* **ACTIVITY**
Identify each line in the records below that contains the word "without", and copy it.
****************
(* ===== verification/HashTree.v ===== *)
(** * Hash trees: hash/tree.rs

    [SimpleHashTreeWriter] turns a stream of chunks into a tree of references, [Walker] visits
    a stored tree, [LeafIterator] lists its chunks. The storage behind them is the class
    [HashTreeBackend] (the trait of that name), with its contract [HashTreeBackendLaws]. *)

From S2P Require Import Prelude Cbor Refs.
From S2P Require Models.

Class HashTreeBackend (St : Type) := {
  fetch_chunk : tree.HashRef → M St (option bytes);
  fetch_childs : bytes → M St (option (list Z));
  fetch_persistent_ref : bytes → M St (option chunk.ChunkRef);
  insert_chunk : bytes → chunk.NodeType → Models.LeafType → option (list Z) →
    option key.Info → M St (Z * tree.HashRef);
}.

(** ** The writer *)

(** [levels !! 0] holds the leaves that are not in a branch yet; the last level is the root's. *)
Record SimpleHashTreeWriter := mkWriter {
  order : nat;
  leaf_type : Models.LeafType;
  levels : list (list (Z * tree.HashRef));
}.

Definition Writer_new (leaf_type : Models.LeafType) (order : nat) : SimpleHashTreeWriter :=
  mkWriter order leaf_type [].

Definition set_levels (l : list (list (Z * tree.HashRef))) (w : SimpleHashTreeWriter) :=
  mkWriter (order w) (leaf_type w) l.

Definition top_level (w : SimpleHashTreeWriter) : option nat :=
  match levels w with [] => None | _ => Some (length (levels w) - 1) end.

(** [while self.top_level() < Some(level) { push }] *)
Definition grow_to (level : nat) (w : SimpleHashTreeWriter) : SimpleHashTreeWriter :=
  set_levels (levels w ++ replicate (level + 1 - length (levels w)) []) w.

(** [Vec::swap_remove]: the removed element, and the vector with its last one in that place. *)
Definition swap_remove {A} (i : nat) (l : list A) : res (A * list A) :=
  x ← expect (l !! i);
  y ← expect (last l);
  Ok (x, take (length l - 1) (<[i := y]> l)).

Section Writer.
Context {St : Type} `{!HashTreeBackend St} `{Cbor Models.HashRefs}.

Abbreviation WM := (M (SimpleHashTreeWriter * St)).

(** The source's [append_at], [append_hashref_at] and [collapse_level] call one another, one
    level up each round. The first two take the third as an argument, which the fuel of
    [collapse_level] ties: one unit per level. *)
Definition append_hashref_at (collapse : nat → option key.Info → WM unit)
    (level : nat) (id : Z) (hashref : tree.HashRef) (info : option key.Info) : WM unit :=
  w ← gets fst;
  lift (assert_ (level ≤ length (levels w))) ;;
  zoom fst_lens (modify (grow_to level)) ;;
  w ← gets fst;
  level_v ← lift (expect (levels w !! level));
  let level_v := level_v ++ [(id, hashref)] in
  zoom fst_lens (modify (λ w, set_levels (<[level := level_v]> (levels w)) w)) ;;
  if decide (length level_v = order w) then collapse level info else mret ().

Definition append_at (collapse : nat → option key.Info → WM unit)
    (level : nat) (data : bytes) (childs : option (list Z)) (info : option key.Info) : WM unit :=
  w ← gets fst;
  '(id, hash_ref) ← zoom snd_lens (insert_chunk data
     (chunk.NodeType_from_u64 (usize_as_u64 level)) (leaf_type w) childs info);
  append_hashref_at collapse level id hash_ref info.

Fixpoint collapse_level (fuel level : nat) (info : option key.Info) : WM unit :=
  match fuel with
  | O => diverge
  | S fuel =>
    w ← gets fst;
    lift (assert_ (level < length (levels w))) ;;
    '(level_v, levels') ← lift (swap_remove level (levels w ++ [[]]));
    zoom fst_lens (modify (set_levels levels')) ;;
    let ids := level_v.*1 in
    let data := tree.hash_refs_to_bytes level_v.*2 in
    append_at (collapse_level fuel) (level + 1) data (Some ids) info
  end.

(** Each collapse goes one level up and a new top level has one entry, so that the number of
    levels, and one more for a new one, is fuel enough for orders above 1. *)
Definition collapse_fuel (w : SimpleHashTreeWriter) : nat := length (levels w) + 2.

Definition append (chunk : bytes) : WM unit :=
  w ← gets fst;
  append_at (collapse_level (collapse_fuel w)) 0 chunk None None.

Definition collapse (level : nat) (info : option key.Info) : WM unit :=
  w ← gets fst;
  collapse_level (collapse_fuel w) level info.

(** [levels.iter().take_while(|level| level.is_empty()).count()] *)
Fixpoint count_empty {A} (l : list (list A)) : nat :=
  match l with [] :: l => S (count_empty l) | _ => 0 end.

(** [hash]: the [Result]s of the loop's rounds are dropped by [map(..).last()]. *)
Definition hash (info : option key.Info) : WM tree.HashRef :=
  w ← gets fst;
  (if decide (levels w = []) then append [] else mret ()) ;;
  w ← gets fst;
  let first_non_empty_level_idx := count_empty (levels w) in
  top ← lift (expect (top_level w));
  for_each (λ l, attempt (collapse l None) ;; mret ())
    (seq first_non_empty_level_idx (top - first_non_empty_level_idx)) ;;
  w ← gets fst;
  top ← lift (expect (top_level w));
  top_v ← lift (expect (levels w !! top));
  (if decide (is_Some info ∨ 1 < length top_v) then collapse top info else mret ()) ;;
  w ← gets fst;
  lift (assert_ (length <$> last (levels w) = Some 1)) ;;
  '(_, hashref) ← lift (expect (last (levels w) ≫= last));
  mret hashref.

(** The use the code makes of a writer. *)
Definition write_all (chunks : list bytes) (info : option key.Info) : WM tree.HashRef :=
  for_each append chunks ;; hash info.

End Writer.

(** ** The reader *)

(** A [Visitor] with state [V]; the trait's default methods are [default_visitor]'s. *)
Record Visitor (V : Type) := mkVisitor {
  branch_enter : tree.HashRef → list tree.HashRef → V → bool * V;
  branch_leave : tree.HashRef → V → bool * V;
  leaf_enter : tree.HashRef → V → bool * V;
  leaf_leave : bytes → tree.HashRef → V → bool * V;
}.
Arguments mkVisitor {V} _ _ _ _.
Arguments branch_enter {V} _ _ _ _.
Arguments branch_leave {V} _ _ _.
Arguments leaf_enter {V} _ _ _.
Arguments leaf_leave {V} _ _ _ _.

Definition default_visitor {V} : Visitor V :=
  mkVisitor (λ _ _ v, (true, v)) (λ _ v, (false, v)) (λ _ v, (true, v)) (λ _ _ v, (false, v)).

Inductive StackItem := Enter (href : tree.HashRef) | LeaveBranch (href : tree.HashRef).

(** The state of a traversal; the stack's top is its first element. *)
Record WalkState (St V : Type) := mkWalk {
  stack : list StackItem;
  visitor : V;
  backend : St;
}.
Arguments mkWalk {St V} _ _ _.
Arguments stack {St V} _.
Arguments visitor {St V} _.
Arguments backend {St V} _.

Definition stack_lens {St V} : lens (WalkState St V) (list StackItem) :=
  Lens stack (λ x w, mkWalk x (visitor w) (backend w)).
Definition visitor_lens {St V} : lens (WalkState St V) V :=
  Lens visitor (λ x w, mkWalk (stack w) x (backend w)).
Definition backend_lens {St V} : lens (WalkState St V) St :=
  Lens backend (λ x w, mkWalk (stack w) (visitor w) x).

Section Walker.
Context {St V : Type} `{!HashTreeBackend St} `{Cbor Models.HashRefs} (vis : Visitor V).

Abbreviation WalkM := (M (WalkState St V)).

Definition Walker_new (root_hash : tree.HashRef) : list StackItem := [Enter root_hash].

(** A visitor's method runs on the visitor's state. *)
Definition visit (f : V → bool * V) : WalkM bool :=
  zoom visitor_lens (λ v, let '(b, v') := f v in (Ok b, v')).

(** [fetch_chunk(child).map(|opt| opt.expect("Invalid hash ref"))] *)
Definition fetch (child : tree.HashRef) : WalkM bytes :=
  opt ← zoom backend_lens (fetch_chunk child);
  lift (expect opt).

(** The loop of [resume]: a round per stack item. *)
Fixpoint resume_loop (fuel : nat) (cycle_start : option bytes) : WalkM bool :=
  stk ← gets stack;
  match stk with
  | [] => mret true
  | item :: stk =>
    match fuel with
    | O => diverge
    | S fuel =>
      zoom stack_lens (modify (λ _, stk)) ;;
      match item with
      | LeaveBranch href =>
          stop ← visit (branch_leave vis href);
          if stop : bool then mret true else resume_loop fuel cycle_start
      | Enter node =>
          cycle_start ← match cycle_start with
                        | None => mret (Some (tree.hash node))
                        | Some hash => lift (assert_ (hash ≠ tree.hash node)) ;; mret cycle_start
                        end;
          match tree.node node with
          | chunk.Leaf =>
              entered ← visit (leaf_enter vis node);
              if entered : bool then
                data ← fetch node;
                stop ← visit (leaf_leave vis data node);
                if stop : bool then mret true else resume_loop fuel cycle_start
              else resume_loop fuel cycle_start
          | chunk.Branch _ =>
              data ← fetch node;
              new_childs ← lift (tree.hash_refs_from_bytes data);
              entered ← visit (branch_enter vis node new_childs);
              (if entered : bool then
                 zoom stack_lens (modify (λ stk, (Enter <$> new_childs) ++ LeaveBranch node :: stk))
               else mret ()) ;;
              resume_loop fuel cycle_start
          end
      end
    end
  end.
****************
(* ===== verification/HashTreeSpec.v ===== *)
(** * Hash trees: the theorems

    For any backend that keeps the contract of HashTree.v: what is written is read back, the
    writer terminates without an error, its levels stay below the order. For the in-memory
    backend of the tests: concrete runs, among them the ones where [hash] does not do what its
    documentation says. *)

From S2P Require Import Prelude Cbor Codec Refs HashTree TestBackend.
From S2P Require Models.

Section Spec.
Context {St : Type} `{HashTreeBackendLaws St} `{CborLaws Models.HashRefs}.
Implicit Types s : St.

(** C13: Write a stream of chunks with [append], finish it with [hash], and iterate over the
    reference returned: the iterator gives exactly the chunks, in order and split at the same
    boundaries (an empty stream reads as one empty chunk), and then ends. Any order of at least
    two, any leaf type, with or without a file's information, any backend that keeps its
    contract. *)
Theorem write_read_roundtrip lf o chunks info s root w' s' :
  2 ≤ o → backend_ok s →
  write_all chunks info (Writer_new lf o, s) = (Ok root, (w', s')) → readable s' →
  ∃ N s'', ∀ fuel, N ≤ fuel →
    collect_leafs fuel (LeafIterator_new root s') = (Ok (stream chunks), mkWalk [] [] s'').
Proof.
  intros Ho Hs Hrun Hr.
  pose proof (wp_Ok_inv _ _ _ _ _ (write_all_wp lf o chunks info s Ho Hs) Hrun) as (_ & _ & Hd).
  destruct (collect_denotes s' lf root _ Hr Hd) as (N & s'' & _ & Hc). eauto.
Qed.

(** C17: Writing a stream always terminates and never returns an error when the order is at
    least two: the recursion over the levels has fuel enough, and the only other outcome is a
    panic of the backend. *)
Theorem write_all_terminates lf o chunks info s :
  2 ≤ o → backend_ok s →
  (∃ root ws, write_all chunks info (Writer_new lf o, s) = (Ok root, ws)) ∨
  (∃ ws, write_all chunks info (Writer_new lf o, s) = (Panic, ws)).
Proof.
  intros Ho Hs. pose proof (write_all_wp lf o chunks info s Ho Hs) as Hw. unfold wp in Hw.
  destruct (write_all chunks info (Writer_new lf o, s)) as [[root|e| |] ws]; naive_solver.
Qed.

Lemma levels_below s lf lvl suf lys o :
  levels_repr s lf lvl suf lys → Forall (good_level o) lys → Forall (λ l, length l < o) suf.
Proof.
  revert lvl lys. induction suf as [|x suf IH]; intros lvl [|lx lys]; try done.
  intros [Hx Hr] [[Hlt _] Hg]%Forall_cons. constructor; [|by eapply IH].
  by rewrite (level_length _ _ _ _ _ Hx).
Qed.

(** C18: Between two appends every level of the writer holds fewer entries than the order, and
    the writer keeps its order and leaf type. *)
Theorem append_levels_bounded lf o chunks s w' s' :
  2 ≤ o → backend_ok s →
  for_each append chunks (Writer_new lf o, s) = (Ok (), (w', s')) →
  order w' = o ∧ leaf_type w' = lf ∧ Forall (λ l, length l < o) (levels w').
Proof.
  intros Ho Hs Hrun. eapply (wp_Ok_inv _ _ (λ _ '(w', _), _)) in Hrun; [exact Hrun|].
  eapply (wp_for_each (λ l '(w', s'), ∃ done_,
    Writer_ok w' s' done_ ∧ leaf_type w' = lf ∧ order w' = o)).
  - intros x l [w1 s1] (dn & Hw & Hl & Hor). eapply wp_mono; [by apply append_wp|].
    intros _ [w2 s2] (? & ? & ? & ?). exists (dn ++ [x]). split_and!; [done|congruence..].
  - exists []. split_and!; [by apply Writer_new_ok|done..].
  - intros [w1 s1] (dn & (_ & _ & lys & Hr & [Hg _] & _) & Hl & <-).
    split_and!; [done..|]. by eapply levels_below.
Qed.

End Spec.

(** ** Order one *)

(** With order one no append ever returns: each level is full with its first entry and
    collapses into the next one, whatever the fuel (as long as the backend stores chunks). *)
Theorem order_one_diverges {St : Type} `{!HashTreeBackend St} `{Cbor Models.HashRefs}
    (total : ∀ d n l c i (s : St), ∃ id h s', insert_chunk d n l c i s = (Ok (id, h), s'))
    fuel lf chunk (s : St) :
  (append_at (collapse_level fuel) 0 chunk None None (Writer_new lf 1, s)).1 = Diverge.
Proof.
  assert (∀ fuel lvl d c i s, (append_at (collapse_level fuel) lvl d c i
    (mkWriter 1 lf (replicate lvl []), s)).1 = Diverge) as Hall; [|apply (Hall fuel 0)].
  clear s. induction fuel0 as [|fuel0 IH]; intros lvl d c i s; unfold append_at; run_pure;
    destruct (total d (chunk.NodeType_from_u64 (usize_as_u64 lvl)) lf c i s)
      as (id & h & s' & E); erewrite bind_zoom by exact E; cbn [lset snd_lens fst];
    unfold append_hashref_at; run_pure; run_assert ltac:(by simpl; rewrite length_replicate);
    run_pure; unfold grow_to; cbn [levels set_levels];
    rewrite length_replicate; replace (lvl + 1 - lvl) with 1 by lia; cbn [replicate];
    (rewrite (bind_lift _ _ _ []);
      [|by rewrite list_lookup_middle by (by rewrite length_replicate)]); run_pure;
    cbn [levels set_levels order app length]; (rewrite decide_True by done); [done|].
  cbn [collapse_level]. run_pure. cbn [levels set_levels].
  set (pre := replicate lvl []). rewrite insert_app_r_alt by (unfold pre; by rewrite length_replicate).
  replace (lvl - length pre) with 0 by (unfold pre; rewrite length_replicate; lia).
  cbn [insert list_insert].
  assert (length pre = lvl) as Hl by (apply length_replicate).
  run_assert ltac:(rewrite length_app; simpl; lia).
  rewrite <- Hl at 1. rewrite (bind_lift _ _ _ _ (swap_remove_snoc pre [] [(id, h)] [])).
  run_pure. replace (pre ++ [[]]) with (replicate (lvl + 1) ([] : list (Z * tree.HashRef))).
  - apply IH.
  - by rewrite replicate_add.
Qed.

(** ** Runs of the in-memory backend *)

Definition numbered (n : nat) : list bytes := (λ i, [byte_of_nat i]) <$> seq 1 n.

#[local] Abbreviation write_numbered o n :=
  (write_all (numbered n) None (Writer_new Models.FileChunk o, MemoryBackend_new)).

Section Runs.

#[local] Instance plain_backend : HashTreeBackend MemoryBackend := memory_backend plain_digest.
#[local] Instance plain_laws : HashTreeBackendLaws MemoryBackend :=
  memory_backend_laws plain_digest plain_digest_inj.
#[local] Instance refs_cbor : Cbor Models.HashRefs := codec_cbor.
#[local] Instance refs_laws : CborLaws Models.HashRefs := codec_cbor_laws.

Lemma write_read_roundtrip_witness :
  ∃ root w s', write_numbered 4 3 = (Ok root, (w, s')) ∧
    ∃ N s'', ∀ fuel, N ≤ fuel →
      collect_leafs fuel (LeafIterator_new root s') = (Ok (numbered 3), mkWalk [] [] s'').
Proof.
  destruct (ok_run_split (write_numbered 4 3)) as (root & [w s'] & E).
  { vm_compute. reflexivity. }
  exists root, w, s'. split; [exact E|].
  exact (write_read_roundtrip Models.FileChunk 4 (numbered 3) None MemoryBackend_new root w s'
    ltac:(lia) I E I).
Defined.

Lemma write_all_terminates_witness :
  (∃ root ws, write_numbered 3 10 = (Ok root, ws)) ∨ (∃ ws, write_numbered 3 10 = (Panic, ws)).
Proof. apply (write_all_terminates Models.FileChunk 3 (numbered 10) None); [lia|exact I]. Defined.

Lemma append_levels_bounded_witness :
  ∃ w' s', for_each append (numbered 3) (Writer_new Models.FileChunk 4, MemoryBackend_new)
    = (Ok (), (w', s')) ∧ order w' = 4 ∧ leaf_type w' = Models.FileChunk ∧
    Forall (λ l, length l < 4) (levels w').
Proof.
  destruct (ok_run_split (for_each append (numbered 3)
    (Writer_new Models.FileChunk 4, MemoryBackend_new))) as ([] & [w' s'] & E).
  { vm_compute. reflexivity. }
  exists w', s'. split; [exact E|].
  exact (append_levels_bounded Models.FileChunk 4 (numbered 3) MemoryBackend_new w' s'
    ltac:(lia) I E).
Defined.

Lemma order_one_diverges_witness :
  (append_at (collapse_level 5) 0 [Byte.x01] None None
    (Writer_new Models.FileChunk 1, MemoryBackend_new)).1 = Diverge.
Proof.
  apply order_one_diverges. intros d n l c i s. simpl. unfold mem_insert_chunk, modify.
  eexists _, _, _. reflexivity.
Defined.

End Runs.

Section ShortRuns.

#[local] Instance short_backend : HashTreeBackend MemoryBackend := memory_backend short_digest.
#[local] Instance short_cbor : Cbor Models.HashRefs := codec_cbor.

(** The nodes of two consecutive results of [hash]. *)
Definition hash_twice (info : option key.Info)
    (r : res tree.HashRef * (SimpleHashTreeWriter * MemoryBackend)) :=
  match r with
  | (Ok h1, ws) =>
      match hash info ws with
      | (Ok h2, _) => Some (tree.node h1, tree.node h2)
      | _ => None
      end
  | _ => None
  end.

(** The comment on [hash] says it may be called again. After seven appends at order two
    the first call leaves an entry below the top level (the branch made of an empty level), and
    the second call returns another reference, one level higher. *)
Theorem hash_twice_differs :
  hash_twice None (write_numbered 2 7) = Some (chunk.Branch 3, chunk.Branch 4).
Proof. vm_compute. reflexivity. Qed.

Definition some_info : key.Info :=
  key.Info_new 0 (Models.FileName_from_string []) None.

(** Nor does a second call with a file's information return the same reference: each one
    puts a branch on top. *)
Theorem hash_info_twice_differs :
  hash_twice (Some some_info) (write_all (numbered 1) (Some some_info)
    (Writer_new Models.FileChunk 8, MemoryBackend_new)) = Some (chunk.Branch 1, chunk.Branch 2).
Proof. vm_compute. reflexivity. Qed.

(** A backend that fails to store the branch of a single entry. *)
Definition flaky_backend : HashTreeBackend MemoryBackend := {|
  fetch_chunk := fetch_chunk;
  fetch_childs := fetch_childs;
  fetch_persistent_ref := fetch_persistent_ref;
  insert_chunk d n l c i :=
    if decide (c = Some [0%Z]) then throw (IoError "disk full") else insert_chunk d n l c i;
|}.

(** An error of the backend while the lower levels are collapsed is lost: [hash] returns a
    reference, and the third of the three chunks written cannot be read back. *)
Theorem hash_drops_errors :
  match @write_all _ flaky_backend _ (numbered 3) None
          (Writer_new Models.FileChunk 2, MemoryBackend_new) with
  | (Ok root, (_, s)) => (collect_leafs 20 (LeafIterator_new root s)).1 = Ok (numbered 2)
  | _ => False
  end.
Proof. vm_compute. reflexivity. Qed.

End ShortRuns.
****************
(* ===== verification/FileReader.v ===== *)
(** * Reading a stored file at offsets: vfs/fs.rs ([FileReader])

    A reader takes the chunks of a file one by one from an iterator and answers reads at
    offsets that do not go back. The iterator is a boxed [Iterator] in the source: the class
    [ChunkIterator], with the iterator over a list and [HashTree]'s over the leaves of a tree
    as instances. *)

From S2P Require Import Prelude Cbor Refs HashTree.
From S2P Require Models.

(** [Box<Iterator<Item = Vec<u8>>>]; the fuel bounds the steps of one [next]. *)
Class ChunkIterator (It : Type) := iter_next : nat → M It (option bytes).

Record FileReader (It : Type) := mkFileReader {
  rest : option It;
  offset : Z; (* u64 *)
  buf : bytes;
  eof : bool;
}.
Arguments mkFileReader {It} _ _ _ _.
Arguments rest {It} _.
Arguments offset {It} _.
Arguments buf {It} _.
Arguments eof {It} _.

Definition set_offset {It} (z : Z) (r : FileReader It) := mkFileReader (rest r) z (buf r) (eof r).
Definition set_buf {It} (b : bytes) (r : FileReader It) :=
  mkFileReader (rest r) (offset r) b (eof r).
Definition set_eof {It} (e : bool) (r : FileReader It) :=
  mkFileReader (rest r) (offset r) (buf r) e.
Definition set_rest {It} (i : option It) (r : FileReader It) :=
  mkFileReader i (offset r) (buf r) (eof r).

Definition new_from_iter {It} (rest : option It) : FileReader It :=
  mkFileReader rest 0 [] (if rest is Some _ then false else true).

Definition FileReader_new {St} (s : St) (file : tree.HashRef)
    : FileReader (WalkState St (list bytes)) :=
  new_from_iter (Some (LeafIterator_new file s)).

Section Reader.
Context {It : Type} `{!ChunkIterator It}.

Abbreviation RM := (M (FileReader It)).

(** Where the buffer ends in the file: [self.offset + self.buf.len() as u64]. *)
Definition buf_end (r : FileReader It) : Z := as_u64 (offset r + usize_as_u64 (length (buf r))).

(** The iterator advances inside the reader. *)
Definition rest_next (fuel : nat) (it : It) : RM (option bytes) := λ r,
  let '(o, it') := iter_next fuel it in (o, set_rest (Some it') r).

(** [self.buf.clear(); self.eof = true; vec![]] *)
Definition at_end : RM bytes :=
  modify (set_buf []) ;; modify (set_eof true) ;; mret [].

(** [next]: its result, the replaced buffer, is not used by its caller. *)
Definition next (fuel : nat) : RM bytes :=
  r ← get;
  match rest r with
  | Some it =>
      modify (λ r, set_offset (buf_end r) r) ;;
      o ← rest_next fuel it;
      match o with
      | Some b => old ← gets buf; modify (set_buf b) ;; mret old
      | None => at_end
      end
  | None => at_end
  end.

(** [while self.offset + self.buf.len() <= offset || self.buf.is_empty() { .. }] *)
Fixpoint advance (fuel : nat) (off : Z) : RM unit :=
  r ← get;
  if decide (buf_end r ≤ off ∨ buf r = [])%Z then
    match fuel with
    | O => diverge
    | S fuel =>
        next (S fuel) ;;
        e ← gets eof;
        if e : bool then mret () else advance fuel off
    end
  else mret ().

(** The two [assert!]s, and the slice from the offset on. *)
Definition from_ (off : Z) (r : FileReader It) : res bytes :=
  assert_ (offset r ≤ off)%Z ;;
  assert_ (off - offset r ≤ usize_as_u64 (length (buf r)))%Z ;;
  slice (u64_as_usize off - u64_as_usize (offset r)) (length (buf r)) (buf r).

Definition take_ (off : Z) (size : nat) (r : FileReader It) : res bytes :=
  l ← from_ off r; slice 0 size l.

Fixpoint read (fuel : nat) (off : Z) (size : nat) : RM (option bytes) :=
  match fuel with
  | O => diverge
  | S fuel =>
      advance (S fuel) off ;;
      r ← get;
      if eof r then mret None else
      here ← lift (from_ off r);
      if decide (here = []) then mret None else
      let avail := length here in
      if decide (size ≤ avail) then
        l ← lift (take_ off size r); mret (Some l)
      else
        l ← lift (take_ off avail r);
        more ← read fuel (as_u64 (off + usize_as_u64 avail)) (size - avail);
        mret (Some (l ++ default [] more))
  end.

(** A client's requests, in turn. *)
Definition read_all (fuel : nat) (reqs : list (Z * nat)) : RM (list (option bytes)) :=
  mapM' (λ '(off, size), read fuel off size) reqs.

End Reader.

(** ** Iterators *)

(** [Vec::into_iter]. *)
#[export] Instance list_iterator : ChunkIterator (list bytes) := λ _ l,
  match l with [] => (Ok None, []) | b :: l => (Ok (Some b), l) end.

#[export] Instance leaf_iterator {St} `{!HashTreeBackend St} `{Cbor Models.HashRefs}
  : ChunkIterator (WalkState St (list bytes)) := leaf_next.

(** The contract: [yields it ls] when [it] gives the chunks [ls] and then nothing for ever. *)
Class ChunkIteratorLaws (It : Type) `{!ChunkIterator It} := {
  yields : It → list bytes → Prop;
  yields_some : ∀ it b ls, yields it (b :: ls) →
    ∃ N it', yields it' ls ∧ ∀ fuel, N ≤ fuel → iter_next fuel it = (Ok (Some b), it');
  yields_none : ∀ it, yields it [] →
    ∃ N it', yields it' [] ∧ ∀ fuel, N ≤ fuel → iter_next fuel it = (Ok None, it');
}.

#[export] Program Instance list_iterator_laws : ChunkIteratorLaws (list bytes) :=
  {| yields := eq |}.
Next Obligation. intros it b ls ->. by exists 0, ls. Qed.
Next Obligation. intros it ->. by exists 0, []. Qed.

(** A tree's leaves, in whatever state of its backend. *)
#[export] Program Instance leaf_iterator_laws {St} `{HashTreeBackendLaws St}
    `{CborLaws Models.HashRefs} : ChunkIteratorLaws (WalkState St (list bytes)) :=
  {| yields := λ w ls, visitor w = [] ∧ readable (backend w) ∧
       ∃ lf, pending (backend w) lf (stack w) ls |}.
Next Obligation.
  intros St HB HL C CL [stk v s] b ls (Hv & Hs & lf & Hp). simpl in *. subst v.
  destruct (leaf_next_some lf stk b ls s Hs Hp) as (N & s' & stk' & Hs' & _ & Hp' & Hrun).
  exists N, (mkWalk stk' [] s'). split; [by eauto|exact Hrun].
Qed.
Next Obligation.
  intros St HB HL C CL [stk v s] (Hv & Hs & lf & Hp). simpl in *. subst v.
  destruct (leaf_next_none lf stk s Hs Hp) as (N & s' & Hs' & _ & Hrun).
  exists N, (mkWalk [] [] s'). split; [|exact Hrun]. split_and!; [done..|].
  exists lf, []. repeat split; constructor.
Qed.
****************
* **EXERCISE OUTPUT**
    writer terminates without an error, its levels stay below the order. For the in-memory
    two, any leaf type, with or without a file's information, any backend that keeps its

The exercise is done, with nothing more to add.